First, risk factors and concomitant medications should be screened and evaluated before starting treatment [65]. Albert and Schuller screened patients with COPD by performing an ECG before azithromycin use, documenting the history of heart failure, episodes of hypokalemia, a family history of prolonged QT or use of other medications that is potential to prolong the QT interval, and conducted an ECG before starting the medication therapy [55,66]. This approach was considered as cost-effective by Berg et al., because lower all-cause mortality was observed in azithromycin than placebo [67].
Second, in outpatient setting, patients should be educated on reporting symptoms of dizziness, palpitations or syncope. It seems prudent to perform a baseline ECG and monitor it during the treatment, although the applicability might be another problem.

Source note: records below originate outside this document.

(** Before the ["disconnect"] listeners run, Socket.IO takes the socket
    out of every transport room. *)
Definition leaveAll (id : string) (a : gmap string (gset string))
  : gmap string (gset string) :=
  (fun s => s ∖ {[id]}) <$> a.

Definition socket_emit (id : string) (m : message) : effect :=
  Emit (to_socket id) {[id]} m.

Definition socket_to (a : gmap string (gset string)) (id room : string)
  (m : message) : effect :=
  Emit (to_room_except room id) (members a room ∖ {[id]}) m.

Definition io_to (a : gmap string (gset string)) (room : string)
  (m : message) : effect :=
  Emit (to_room room) (members a room) m.

(** ** The server state *)

Record server : Type := {
  rooms : gmap string (list string);
  sockets : gset string;
  adapter : gmap string (gset string)
}.

Definition init : server :=
  {| rooms := ∅; sockets := ∅; adapter := ∅ |}.

(** [rooms[roomId].users], empty for an unknown room. *)
Definition users (st : server) (roomId : string) : list string :=
  default [] (rooms st !! roomId).

(** The inbound events, each with the socket it comes from. *)
Inductive event : Type :=
| connection (socket : string)
| join_voice_room (socket roomId : string)
| leave_voice_room (socket roomId : string)
| on_voice_offer (socket roomId : string) (offer : blob) (to : string)
| on_voice_answer (socket roomId : string) (answer : blob) (to : string)
| on_ice_candidate (socket : string) (candidate : blob) (to : string)
| disconnect (socket : string).

#[global] Instance event_eq_dec : EqDecision event.
Proof. solve_decision. Defined.

(** [for (const roomId in rooms)] *)
Definition keys (rs : gmap string (list string)) : list string :=
  (map_to_list rs).*1.

(** The names every object inherits from [Object.prototype]. *)
Definition Object_prototype : list string :=
  ["constructor"; "__proto__"; "hasOwnProperty"; "isPrototypeOf";
   "propertyIsEnumerable"; "toLocaleString"; "toString"; "valueOf";
   "__defineGetter__"; "__defineSetter__"; "__lookupGetter__";
   "__lookupSetter__"].

Definition inherited (key : string) : bool :=
  bool_decide (key ∈ Object_prototype).

(** [rooms[roomId]] finds a value of [Object.prototype]: the key is not
    an own property of the registry and names an inherited one.  Such a
    value is truthy and has no [users] property. *)
Definition finds_prototype_value (rs : gmap string (list string))
  (key : string) : bool :=
  bool_decide (rs !! key = None) && inherited key.

(** ** The handlers of the current server *)

(** The body of the listener of ["join-voice-room"], with the ten-user
    limit, when [rooms[roomId]] is an own property or [undefined]. *)
Definition on_join_voice_room (socket roomId : string) (st : server)
  : server * list effect :=
  let rooms1 :=
    match rooms st !! roomId with
    | None => <[roomId := []]> (rooms st)
    | Some _ => rooms st
    end in
  let us := default [] (rooms1 !! roomId) in
  if (10 <=? length us)%nat then
    ({| rooms := rooms1; sockets := sockets st; adapter := adapter st |},
     [socket_emit socket (room_full roomId 10)])
  else
    let added := negb (bool_decide (socket ∈ us)) in
    let rooms2 :=
      if added then <[roomId := us ++ [socket]]> rooms1 else rooms1 in
    let adapter1 := socket_join socket roomId (adapter st) in
    ({| rooms := rooms2; sockets := sockets st; adapter := adapter1 |},
     if added then [socket_to adapter1 socket roomId (user_joined socket)]
     else []).

(** [socket.on("join-voice-room", ...)].  When the lookup finds a value
    of [Object.prototype], the test [!rooms[roomId]] is false and
    [rooms[roomId].users.length] throws a [TypeError]: nothing has been
    changed and nothing emitted by then. *)
Definition join_voice_room_listener (socket roomId : string) (st : server)
  : completion (server * list effect) :=
  if finds_prototype_value (rooms st) roomId then Thrown
  else Returned (on_join_voice_room socket roomId st).

(** [socket.on("leave-voice-room", ...)].  When the lookup finds a value
    of [Object.prototype], [rooms[roomId].users.filter] throws after
    [socket.leave(roomId)] and the [catch] of the handler swallows the
    error: the branch [None]. *)
Definition on_leave_voice_room (env : environment) (socket roomId : string)
  (st : server) : server * list effect :=
  let adapter1 := socket_leave socket roomId (adapter st) in
  match rooms st !! roomId with
  | Some us =>
      let us' := filter (fun u => u ≠ socket) us in
      let rooms1 := <[roomId := us']> (rooms st) in
      let left := io_to adapter1 roomId (user_left socket) in
      if (length us' =? 0)%nat then
        ({| rooms := delete roomId rooms1; sockets := sockets st;
            adapter := adapter1 |},
         left :: spawn (finalize_on_leave env roomId))
      else
        ({| rooms := rooms1; sockets := sockets st; adapter := adapter1 |},
         [left])
  | None =>
      ({| rooms := rooms st; sockets := sockets st; adapter := adapter1 |},
       [])
  end.

(** The three relay handlers. *)
Definition on_relay_offer (socket roomId : string) (offer : blob)
  (to : string) (st : server) : server * list effect :=
  (st, [io_to (adapter st) to (voice_offer socket offer roomId)]).

Definition on_relay_answer (socket roomId : string) (answer : blob)
  (to : string) (st : server) : server * list effect :=
  (st, [io_to (adapter st) to (voice_answer socket answer roomId)]).

Definition on_relay_candidate (socket : string) (candidate : blob)
  (to : string) (st : server) : server * list effect :=
  (st, [io_to (adapter st) to (ice_candidate socket candidate)]).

Third, if the QT interval gets over 500 ms, patients should be dutifully monitored until the ECG gets back to normal. A QTc increase > 480 or 60 ms from baseline should raise suspicion of predisposing factors and should lead to the reconsideration of the benefit:risk ratio for its use [68,69]. Overall, if a patient has a viral infection, using antibiotics would increase the risk of side effects when there are no benefits (risks > benefits); if a patient has an indication to receive an antibiotic, azithromycin or levofloxacin may be utilized, but providers need to understand the potential risks. The JAMA article demonstrates that, even with an increase in myocardial infarctions, the azithromycin mortality was lower (benefits > risks). Finally, additional research is needed to clarify the discordant research findings and to identify if the risk is true, and if so, what patients are at highest risk. In the meantime, azithromycin and levofloxacin could be used when needed, but the potential risks must be understood.
Article highlights.
In 2012, the FDA released a statement to warn healthcare professionals regarding the azithromycin-induced potential QT prolongation and fatal torsades de pointes. The warning included a statement that the risks of cardiovascular death associated with azithromycin were similar to levofloxacin.

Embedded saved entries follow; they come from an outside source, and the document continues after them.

(** * Azure DevOps MCP server: a shallow embedding of the transport client,
      the response parsers and the tool handlers, with the properties the
      specification states about them.

    Layout:
    - Python values as they reach the code (JSON-decoded data, exceptions,
      dictionaries in insertion order);
    - the interface to what lies outside the repository (the Python runtime,
      pydantic, the remote service);
    - [config.py], [models.py], [parsers.py], [client.py],
      [user_story_tools.py], [test_case_tools.py], [main.py];
    - the theorems. *)

From Stdlib Require Import ZArith List String Ascii Bool Lia DecimalString.
Import ListNotations.

Local Open Scope string_scope.
Local Open Scope Z_scope.
Set Warnings "-register-all".

(* ================================================================== *)
(** ** Python values *)

(** A value produced by [response.json()].  A Python [float] is carried as its
    IEEE-754 binary64 bit pattern; no definition below computes with it. *)
Inductive json : Type :=
| JNull
| JBool (b : bool)
| JInt (z : Z)
| JFloat (bits : Z)
| JStr (s : string)
| JList (l : list json)
| JDict (d : list (string * json)).

(** [type(v).__name__] *)
Definition type_name (v : json) : string :=
  match v with
  | JNull => "NoneType"
  | JBool _ => "bool"
  | JInt _ => "int"
  | JFloat _ => "float"
  | JStr _ => "str"
  | JList _ => "list"
  | JDict _ => "dict"
  end.

(** Exceptions, by class.  The [requests] classes are listed apart because
    the client's [except] chains tell them apart; an exception that belongs
    to several of them (a connect timeout is both a [ConnectionError] and a
    [Timeout]) stands under the first one the chains test. *)
Inductive exn : Type :=
| KeyError (key : string)
| AttributeError (ty attr : string)
| TypeError_not_iterable (ty : string)
| TypeError_not_subscriptable (ty : string)
| ValidationError (model : string)
| UnicodeEncodeError
| ValueError (msg : string)
| JSONDecodeError
| SSLError (msg : string)
| ProxyError (msg : string)
| ConnectionError (msg : string)
| Timeout (msg : string)
| HTTPError (status_code : Z) (text : string)
| RequestException (msg : string)
| Exception (msg : string).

Concerns about cardiac effects from azithromycin and levofloxacin emerged after two retrospective studies evaluating azithromycin and levofloxacin. However, azithromycin, the most frequently used antibiotic, is reported to be less likely than other macrolides to cause QT prolongation and cardiac arrhythmias.
Studies evaluating the cardiovascular risk of azithromycin and levofloxacin are controversial.

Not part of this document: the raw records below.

(* ===== verification/Status.v ===== *)
(** * Status: result codes, the error variable and the retry macro

    Models [include/ccask/status.h]: the enumerations with their integer codes,
    and [CCASK_ATTEMPT], which runs an expression again, at most
    [max_attempts] times in all, as long as it yields [CCASK_RETRY]. *)
From S2P Require Import Prelude.

Inductive ccask_error_e : Type :=
  | CCASK_ERR_UNKNOWN
  | CCASK_ERR_NO_MEMORY
  | CCASK_ERR_CRC_INVALID
  | CCASK_ERR_NO_KEY
  | CCASK_ERR_ITER_END
  | CCASK_ERR_GET_FD_FAILED
  | CCASK_ERR_MAX_FDS_OPENED
  | CCASK_ERR_NO_SUCH_DATAFILE
  | CCASK_ERR_READ_FAILED
  | CCASK_ERR_WRITE_FAILED
  | CCASK_ERR_COULDNT_START_THREAD
  | CCASK_ERR_UNEXPECTED_EOF
  | CCASK_ERR_RINGBUFFER_FULL.

#[export] Instance ccask_error_e_eq_dec : EqDecision ccask_error_e.
Proof. solve_decision. Defined.

Inductive ccask_status_e : Type := CCASK_OK | CCASK_FAIL | CCASK_RETRY.

#[export] Instance ccask_status_e_eq_dec : EqDecision ccask_status_e.
Proof. solve_decision. Defined.

(** The integer a status is, where the code stores one in an [int] (a file
    descriptor or a status). *)
Definition status_code (s : ccask_status_e) : Z :=
  match s with CCASK_OK => 0 | CCASK_FAIL => -1 | CCASK_RETRY => -2 end.

(** The initial value of the global error variable, of [status.c]. *)
Definition ccask_errno_init : ccask_error_e := CCASK_ERR_UNKNOWN.

(** What [CCASK_ATTEMPT] compares its result with: a status, or an [int]. *)
Class Attempt (A : Type) := is_retry : A → bool.
#[export] Instance attempt_status : Attempt ccask_status_e :=
  λ s, bool_decide (s = CCASK_RETRY).
#[export] Instance attempt_int : Attempt Z :=
  λ z, bool_decide (z = status_code CCASK_RETRY).
(** The expression may also assign to variables of the caller. *)
#[export] Instance attempt_pair {A B : Type} `{!Attempt A} : Attempt (A * B) :=
  λ p, is_retry p.1.

(** [CCASK_ATTEMPT(max_attempts, out_var, expr)]: the value left in [out_var].
    With no attempt [out_var] is never assigned. *)
Fixpoint CCASK_ATTEMPT {S A : Type} `{!Attempt A} (max_attempts : nat)
    (expr : M S A) : M S A :=
  match max_attempts with
  | O => undef
  | S n =>
      out ← expr;
      if is_retry out
      then match n with O => mret out | _ => CCASK_ATTEMPT n expr end
      else mret out
  end.

Lemma attempt_S {S A : Type} `{!Attempt A} n (expr : M S A) :
  CCASK_ATTEMPT (Datatypes.S n) expr =
  (out ← expr;
   if is_retry out then match n with O => mret out | _ => CCASK_ATTEMPT n expr end else mret out).
Proof. reflexivity. Qed.

Lemma attempt_ext {S A : Type} `{!Attempt A} n (e e' : M S A) s :
  (∀ s, e s = e' s) → CCASK_ATTEMPT n e s = CCASK_ATTEMPT n e' s.
Proof.
  intros He. revert s. induction n as [|n IH]; intros s; [done|].
  rewrite !attempt_S. unfold mbind, M_bind. rewrite He. destruct (e' s) as [a s'| | |]; [|done..].
  destruct (is_retry a); [|done]. destruct n; [done | apply IH].
Qed.

(** A value that comes with the result. *)
Lemma attempt_with {S A B : Type} `{!Attempt A} n (e : M S A) (b : B) s :
  CCASK_ATTEMPT n (a ← e; mret (a, b)) s = (a ← CCASK_ATTEMPT n e; mret (a, b)) s.
Proof.
  revert s. induction n as [|n IH]; intros s; [done|].
  rewrite !attempt_S. unfold mbind, M_bind, mret, M_ret. destruct (e s) as [a s'| | |]; [|done..].
  unfold is_retry at 1, attempt_pair. cbn [fst]. destruct (is_retry a); [|done].
  destruct n as [|n]; [done|]. exact (IH s').
Qed.

(** [CCASK_ATTEMPT] is a bounded iteration of its expression: [attempts n e s k
    a s'] says that the first [k] runs from [s] gave [CCASK_RETRY], and the
    next one ended in [s'] with [a]. *)
Inductive attempts {S A : Type} `{!Attempt A} (e : M S A) : S → nat → A → S → Prop :=
  | attempts_last s a s' : e s = Ret a s' → attempts e s 0 a s'
  | attempts_again s a s1 k a' s' :
      e s = Ret a s1 → is_retry a = true →
      attempts e s1 k a' s' → attempts e s (1 + k) a' s'.

Section attempt.
Context {S A : Type} `{!Attempt A}.
Implicit Types (e : M S A).

(** One attempt is enough when it does not ask for another. *)
Lemma attempt_once n e s a s' :
  e s = Ret a s' → is_retry a = false →
  CCASK_ATTEMPT (1 + n) e s = Ret a s'.
Proof.
  intros He Ha. simpl. rewrite (bind_run _ _ _ _ _ He). by rewrite Ha.
Qed.

(** The last attempt, whatever it gives. *)
Lemma attempt_last e s a s' : e s = Ret a s' → CCASK_ATTEMPT 1 e s = Ret a s'.
Proof. intros He. simpl. rewrite (bind_run _ _ _ _ _ He). by destruct (is_retry a). Qed.

Lemma attempt_wp n e s (Q : A → S → Prop) :
  wp e s (λ a s', is_retry a = false ∧ Q a s') → wp (CCASK_ATTEMPT (1 + n) e) s Q.
Proof.
  intros (a & s' & He & Ha & HQ)%wp_inv.
  eapply wp_run; [by eapply attempt_once | done].
Qed.

Lemma attempt_retry n e s a s' :
  e s = Ret a s' → is_retry a = true →
  CCASK_ATTEMPT (2 + n) e s = CCASK_ATTEMPT (1 + n) e s'.
Proof.
  intros He Ha. simpl. rewrite (bind_run _ _ _ _ _ He). by rewrite Ha.
Qed.

Lemma attempt_iff n e s a s' :
  CCASK_ATTEMPT (1 + n) e s = Ret a s' ↔
  ∃ k, (k ≤ n)%nat ∧ attempts e s k a s' ∧ (is_retry a = true → k = n).
Proof.
  revert s. induction n as [|n IH]; intros s.
  - simpl. rewrite bind_Ret. split.
    + intros (x & s1 & He & Hx). exists 0%nat.
      destruct (is_retry x); injection Hx as -> ->;
        (split_and!; [lia | by apply attempts_last | done]).
    + intros (k & Hk & Hat & _). assert (k = 0%nat) as -> by lia.
      inversion Hat as [? ? ? He|]; subst. exists a, s'.
      split; [done|]. by destruct (is_retry a).
  - change (CCASK_ATTEMPT (1 + Datatypes.S n) e s) with
      ((out ← e; if is_retry out then CCASK_ATTEMPT (1 + n) e else mret out) s).
    rewrite bind_Ret. split.
    + intros (x & s1 & He & Hx). destruct (is_retry x) eqn:Hr.
      * apply IH in Hx as (k & Hk & Hat & Hlast).
        exists (1 + k)%nat. split_and!; [lia | by eapply attempts_again |].
        intros H. rewrite (Hlast H). lia.
      * injection Hx as -> ->. exists 0%nat.
        split_and!; [lia | by apply attempts_last | congruence].
    + intros (k & Hk & Hat & Hlast).
      inversion Hat as [? ? ? He | ? x s1 k' ? ? He Hr Hat']; subst.
      * exists a, s'. split; [done|].
        destruct (is_retry a) eqn:Hr; [|done]. by specialize (Hlast eq_refl).
      * exists x, s1. split; [done|]. rewrite Hr. apply IH.
        exists k'. split_and!; [lia | done |]. intros H. specialize (Hlast H). lia.
Qed.
End attempt.

#[global] Arguments CCASK_ATTEMPT : simpl never.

Decisions regarding the initiation of azithromycin and levofloxacin should be made on a case-by-case basis. When a patient has an indication for either of these two drugs, clinicians should not be reluctant to prescribe them. However, the decision to initiate azithromycin or levofloxacin treatment should be based on a careful evaluation of the preexisting comorbidities, risk factors of QT prolongation and concomitant medication use.
Risk factors for QT prolongation include hypomagnesemia, hypokalemia and concomitant administration of QT-prolonging drugs. However, there is no ‘safe’ QT prolongation, even though the lesser the potassium blockade, the rarest is the risk.
If the QT interval gets over 500 ms, patients should be dutifully monitored until the ECG gets back to normal. A QTc increase > 480 or 60 ms from baseline should raise suspicion of predisposing factors and should lead to the reconsideration of the benefit:risk ratio for its use.
This box summarizes key points contained in the article.
Footnotes
Declaration of interest
The authors have no relevant affiliations or financial involvement with any organization or entity with a financial interest in or financial conflict with the subject matter or materials discussed in the manuscript. This includes employment, consultancies, honoraria, stock ownership or options, expert testimony, grants or patents, received or pending, or royalties. Authors do not have any conflict of interest pertaining to this review article. The review article was developed and conducted solely by authors.